An ultraviolet light transmissive glass tube in which a phosphor film is formed on the inner surface and a rare gas and mercury or a rare gas are sealed inside;
A pair of cup electrodes encapsulated and disposed at opposite ends of the glass tube with the electrode opening ends facing each other;
One end of the cup electrode is connected to the other end, and the other end is hermetically sealed outside the glass tube.

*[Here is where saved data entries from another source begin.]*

(** X22: [Do] of the mock answers through [generateResponse] exactly
    for the method names of its switch, compared byte for byte; any
    other name gives no response and the error "Invalid method <name>",
    and a method field that is not a string makes the type assertion
    panic. *)
Theorem Do_dispatch (mc_rpc : rpc_RPC) (request : rpc_Request) :
  (forall method, request_Get request "method" = VString method ->
     (In method mock_methods ->
        exists v, Do generateResponse mc_rpc request
                  = DoReturn (generateResponse mc_rpc request v))
     /\ (~ In method mock_methods ->
           Do generateResponse mc_rpc request
           = DoReturn (None, Some (fmt_Errorf ("Invalid method " ++ method)))))
  /\ ((forall method, request_Get request "method" <> VString method) ->
        Do generateResponse mc_rpc request = DoPanic).
Proof.
  split.
  - intros method Hget. split.
    + intros Hin. unfold mock_methods in Hin. simpl in Hin.
      repeat (destruct Hin as [<- | Hin];
              [unfold Do; rewrite Hget; eexists; reflexivity |]).
      destruct Hin.
    + intros Hnot. unfold Do. rewrite Hget.
      repeat unknown_case method Hnot. reflexivity.
  - intros Hnot. unfold Do.
    destruct (request_Get request "method") as [v|v|v|]; try reflexivity.
    destruct (Hnot v eq_refl).
Qed.

End MockExtras.

Lemma Do_dispatch_witness :
  (exists v, @Do sample_lib sample_mock sample_generateResponse tt "mc_blockNumber"
             = DoReturn (sample_generateResponse tt "mc_blockNumber" v))
  /\ @Do sample_lib sample_mock sample_generateResponse tt "mc_submitHashrate"
     = DoReturn (None, Some (@fmt_Errorf sample_mock "Invalid method mc_submitHashrate")).
Proof.
  destruct (@Do_dispatch sample_lib sample_mock sample_generateResponse tt "mc_blockNumber")
    as [Hknown _].
  destruct (@Do_dispatch sample_lib sample_mock sample_generateResponse tt "mc_submitHashrate")
    as [Hunknown _].
  split.
  - apply (Hknown "mc_blockNumber" eq_refl). apply existsb_eqb_In. reflexivity.
  - apply (Hunknown "mc_submitHashrate" eq_refl).
    intros Hin. unfold mock_methods in Hin. simpl in Hin.
    repeat (destruct Hin as [Hin | Hin]; [discriminate Hin |]). destruct Hin.
Defined.
(** ** Positions in related lists *)

Lemma Forall2_nth_error {A B : Type} (R : A -> B -> Prop)
      (l : list A) (l' : list B) :
  Forall2 R l l' ->
  forall j x, nth_error l j = Some x ->
              exists y, nth_error l' j = Some y /\ R x y.
Proof.
  induction 1 as [|a b l l' Hab _ IH]; intros j x Hj.
  - destruct j; discriminate.
  - destruct j as [|j]; simpl in *.
    + inversion Hj; subst. exists b. split; [reflexivity|assumption].
    + apply IH. assumption.
Qed.

Lemma nth_error_enumerate {A : Type} (l : list A) (j : nat) (x : A) :
  nth_error l j = Some x -> nth_error (enumerate l) j = Some (j, x).
Proof.
  unfold enumerate.
  assert (G : forall a j, nth_error l j = Some x ->
              nth_error (combine (seq a (length l)) l) j = Some (a + j, x)%nat).
  { clear j. induction l as [|y l IH]; intros a j Hj.
    - destruct j; discriminate.
    - destruct j as [|j]; simpl in *.
      + inversion Hj. rewrite Nat.add_0_r. reflexivity.
      + rewrite (IH (S a) j Hj). f_equal. f_equal. lia. }
  exact (G 0%nat j).
Qed.

Lemma length_enumerate {A : Type} (l : list A) :
  length (enumerate l) = length l.
Proof.
  unfold enumerate. rewrite length_combine, length_seq. apply Nat.min_id.
Qed.

(** A successful call returns one entry per spike train in each of
    its three lists. *)
Lemma result_lengths {Tm F : Type} {ops : NumOps F}
        {tops : TimeOps Tm} {tval : TimeValue Tm F}
      (hilbert_transform : arg (AnalogSignal Tm F))
      (spiketrains : arg (SpikeTrain Tm)) (interpolate : bool) P A T :
  spike_triggered_phase hilbert_transform spiketrains interpolate
  = Ok (P, A, T) ->
  length P = length (to_list spiketrains)
  /\ length A = length (to_list spiketrains)
  /\ length T = length (to_list spiketrains).
Proof.
  intro H. apply spike_triggered_phase_spec in H.
  destruct H as [es [Hes [HP [HA HT]]]].
  apply Forall2_length in Hes, HA, HT.
  rewrite length_enumerate in Hes. rewrite length_map in HA, HT.
  subst P. rewrite length_map. lia.
Qed.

A fluorescent discharge tube comprising:
A fluorescent discharge tube characterized in that a concave groove recessed in the electrode axial direction is integrally formed along the electrode length direction on the outer surface of the pair of cup electrodes.   The fluorescent discharge tube according to claim 1, wherein the concave groove is formed along an oblique direction intersecting with the electrode axis direction.   3. The fluorescent discharge according to claim 1, wherein the pair of cup electrodes have different aperture diameters in one direction passing through the electrode axis and in another direction intersecting the one direction. 4. tube.   4. The fluorescent discharge tube according to claim 1, wherein at least a pair of the concave grooves are formed axially symmetrical with respect to the electrode axis. 5.   The fluorescent discharge tube according to any one of claims 1 to 4, wherein the concave groove is formed at a position closest to an inner wall surface of the glass tube. A liquid crystal display panel configured by sandwiching a liquid crystal layer between a pair of translucent substrates each having an electrode for pixel formation on the inner surface;
A backlight device having at least one fluorescent discharge tube for irradiating illumination light on the back surface of the liquid crystal display panel;
An optical compensation sheet laminate interposed between the liquid crystal display panel and the backlight device;
A frame for housing the liquid crystal display panel and the backlight device;
A liquid crystal display device comprising:
The fluorescent discharge tube is integrally formed along the electrode length direction with a concave groove recessed in the electrode axial direction on the outer surface of a pair of cup electrodes encapsulated and arranged at both ends of an ultraviolet ray transmissive glass tube toward the electrode opening end. A liquid crystal display device characterized in that the liquid crystal display device is formed.